RevPAR (Revenue Per Available Room)

What It Is

The most important metric in hospitality. RevPAR combines ADR and occupancy to show total revenue performance per room, regardless of whether it was occupied.

Formula:

RevPAR = ADR × Occupancy Rate

Or:

RevPAR = Total Room Revenue ÷ Total Available Rooms

Why It Matters

RevPAR tells you how well a property is monetizing its rooms. It accounts for both pricing power (ADR) and demand (occupancy).

Example:

  • Hotel A: $150 ADR × 70% occupancy = $105 RevPAR
  • Hotel B: $120 ADR × 85% occupancy = $102 RevPAR

Hotel A is outperforming despite lower occupancy because it commands higher rates.

What to Look For

  • Rising RevPAR signals a healthy, growing operation
  • Compare RevPAR to market comps
  • Evaluate whether improvements come from ADR growth, occupancy growth, or both
  • Look at RevPAR trends over multiple years

NOI (Net Operating Income)

What It Is

The property's income after operating expenses but before debt service, taxes, and capital expenditures.

Formula:

NOI = Gross Operating Income − Operating Expenses

Why It Matters

NOI is the true cash-generating power of the property.
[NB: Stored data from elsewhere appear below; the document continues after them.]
Lemma bisects_end test k s good bad skip l : session s good bad skip -> test good = true -> test bad = false ->
  route good l bad -> (length l <= k)%nat ->
  exists n s' good' bad' p, bisects test s n s' bad' /\ session s' good' bad' skip
    /\ test good' = true /\ test bad' = false /\ shortest_path db true ∅ good' bad' p /\ inner_skipped p skip
    /\ Z.of_nat n <= Z.max 0 (len l - 2) /\ (skip = ∅ -> forall t, 0 <= t -> len l - 2 < 2 ^ t -> Z.of_nat n <= t).
Proof using Hrids Hheld.
  revert s good bad l. induction k as [|k IH]; intros s good bad l Hs Hg Hb Hr Hk.
  { apply route_nonempty in Hr. lia. }
  destruct (Next_spec s good bad skip l Hs Hr) as (p & Hp & [[Hnext Hin]|(i & n & Hnext & Hn & Hi & Hns & Hhalf)]).
  - exists 0%nat, s, good, bad, p. split_and!; try done; try (by apply bisects_done); lia.
  - destruct (bisect_step test _ _ _ _ _ _ _ Hs Hg Hb Hp Hn Hi) as (s1 & g1 & b1 & l1 & Hm & Hs1 & Hg1 & Hb1 & Hr1 & Hl1).
    pose proof (proj1 (proj2 Hp) _ Hr) as Hmin.
    destruct (IH s1 g1 b1 l1 Hs1 Hg1 Hb1 Hr1) as (n1 & s2 & g2 & b2 & p2 & H1 & H2 & H3 & H4 & H5 & H6 & H7 & H8).
    { unfold len in *. lia. }
    exists (S n1), s2, g2, b2, p2. split_and!; try done.
    + by eapply bisects_step.
    + lia.
    + intros He t Ht Hlt. destruct (Z.eq_dec t 0) as [->|Ht0].
      { change (2 ^ 0) with 1 in Hlt. lia. }
      specialize (H8 He (t - 1) ltac:(lia)). specialize (Hhalf He). subst i.
      replace t with (Z.succ (t - 1)) in Hlt by lia. rewrite Z.pow_succ_r in Hlt by lia.
      enough (Z.of_nat n1 <= t - 1) by lia. apply H8. clear - Hl1 Hmin Hlt. Z.to_euclidean_division_equations. lia.
Qed.
End converge.

Lemma unskipped_edge db good bad p : shortest_path db true ∅ good bad p -> inner_skipped p ∅ -> good <> bad ->
  edge db true good bad.
Proof.
  intros (Hr & _) Hin Hne. assert (len (map RID p) <= 2) as Hl.
  { destruct (Z.le_gt_cases (len p) 2); [unfold len in *; by rewrite length_map|]. exfalso.
    assert (is_Some (p !! 1%nat)) as [n Hn] by (apply lookup_lt_is_Some; unfold len in *; lia).
    by apply (not_elem_of_empty (C := gset Z) (RID n)), (Hin 1 n); [lia|]. }
  revert Hr Hl. generalize (map RID p). intros m Hr. destruct Hr as [|l x y Hr' He _]; [done|].
  rewrite len_app, len_cons, len_nil. intros Hl. destruct Hr' as [|l' x' y' Hr2 He2 _]; [done|].
  apply route_nonempty in Hr2. rewrite len_app, len_cons, len_nil in Hl. unfold len in Hl. lia.
Qed.

(** C10: whatever a check-in's test says, testing and marking the check-ins
    [Next] names ends: [Next] reports a check-in that is marked bad, the other
    end is marked good, and every check-in on a shortest primary path between
    them is skipped.  With nothing skipped the two are parent and child, and
    at most about log2 of the first path's length tests are made; with skips
    at most as many as the path has inner check-ins. *)
Theorem bisect_converges `{RO : !RowOrder} db BelowHorizon blob_uuid test s good bad skip l
  (Hrids : forall r, r ∈ db -> rid_ok (pl_pid r) /\ rid_ok (pl_cid r))
  (Hheld : forall z, BelowHorizon z = Ok None)
  (Hs : session s good bad skip) (Hg : test good = true) (Hb : test bad = false)
  (Hr : route db true ∅ good l bad) :
  exists n s' good' bad' p,
    bisects db BelowHorizon blob_uuid test s n s' bad' /\ session s' good' bad' skip
    /\ test good' = true /\ test bad' = false
    /\ shortest_path db true ∅ good' bad' p /\ inner_skipped p skip
    /\ Z.of_nat n <= Z.max 0 (len l - 2)
    /\ (skip = ∅ -> edge db true good' bad' /\ forall t, 0 <= t -> len l - 2 < 2 ^ t -> Z.of_nat n <= t).
Proof.
  destruct (bisects_end db BelowHorizon blob_uuid Hrids Hheld test (length l) s good bad skip l Hs Hg Hb Hr (le_n _))
    as (n & s' & g' & b' & p & H1 & H2 & H3 & H4 & H5 & H6 & H7 & H8).
  exists n, s', g', b', p. split_and!; try done. intros ->. split; [|by apply H8].
  apply (unskipped_edge db g' b' p); [done|done|congruence].
Qed.

(** Good 1, bad 6, four between; check-ins from 4 on are bad. *)
Definition ex_session : vvar :=
  match MarkGood ∅ 1 with Ok s => match MarkBad s 6 with Ok s => s | _ => ∅ end | _ => ∅ end.
Definition ex_history : list plink :=
  [mk_plink 1 2 true; mk_plink 2 3 true; mk_plink 3 4 true; mk_plink 4 5 true; mk_plink 5 6 true; mk_plink 1 5 false].

Lemma ex_route : route ex_history true ∅ 1 [1; 2; 3; 4; 5; 6] 6.
Proof.
  assert (forall x, 1 <= x < 6 -> edge ex_history true x (x + 1)) as He.
  { intros x Hx. exists (mk_plink x (x + 1) true). split; [|split; [done|by left]].
    assert (x = 1 \/ x = 2 \/ x = 3 \/ x = 4 \/ x = 5) as Hc by lia.
    destruct Hc as [-> |[-> |[-> |[-> | ->]]]]; cbn; set_solver. }
  apply (route_step _ _ _ _ [1; 2; 3; 4; 5] 5 6); [|by apply (He 5)|set_solver].
  apply (route_step _ _ _ _ [1; 2; 3; 4] 4 5); [|by apply (He 4)|set_solver].
  apply (route_step _ _ _ _ [1; 2; 3] 3 4); [|by apply (He 3)|set_solver].
  apply (route_step _ _ _ _ [1; 2] 2 3); [|by apply (He 2)|set_solver].
  apply (route_step _ _ _ _ [1] 1 2); [constructor|by apply (He 1)|set_solver].
Qed.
It shows how much money the hotel makes before financing and capital costs.

Investors use NOI to:

  • Calculate cap rates
  • Determine property valuation
  • Project cash flow potential
  • Compare properties of different sizes

What to Look For

  • Consistent or growing NOI
  • NOI margins (NOI ÷ Revenue) to assess operational efficiency
  • How NOI compares to debt service (if leveraged)

Cap Rate

What It Is

The yield on the property based on NOI and purchase price.

Formula:

Cap Rate = (NOI ÷ Purchase Price) × 100

Why It Matters

Cap rate is a quick valuation tool. A 7% cap rate means the property generates 7% of its purchase price in NOI annually (before debt service).

Lower cap rates typically indicate higher-quality assets, better locations, lower perceived risk, and more competitive markets. Higher cap rates may signal value-add opportunities, higher risk, less desirable markets, or operational challenges.

Cash-on-Cash Return

What It Is

Your actual cash return relative to the cash you invested (after debt service).

Formula:

Cash-on-Cash Return = (Annual Cash Flow ÷ Total Cash Invested) × 100

Why It Matters

This is what you actually earn. Cap rates do not account for financing; cash-on-cash does.

If you invest $100,000 and receive $8,000 in annual distributions after debt service, your cash-on-cash return is 8%.

IRR (Internal Rate of Return)

What It Is

The annualized total return on an investment, accounting for cash flow, appreciation, and timing.

Why It Matters

IRR is the gold standard for evaluating long-term real estate investments. It accounts for distributions during the hold period, appreciation at exit, and time value of money. A 15-20% IRR is considered strong in hospitality real estate.

The Bottom Line

Understanding these metrics is essential for evaluating hotel and resort investments. They tell you how well the property is performing, whether it is priced fairly, what kind of returns you can expect, and how the investment compares to alternatives.

Cytation provides full transparency into all key metrics for every offering, so investors can make informed decisions based on real data, not marketing hype.

If you want to invest in hotels and resorts, start by mastering these numbers. They are the foundation of every strong hospitality deal.

This content is for educational and informational purposes only and does not constitute investment advice, an offer to sell, or a solicitation of an offer to buy any securities. All investments involve risk, including the possible loss of capital. Past performance is not indicative of future results.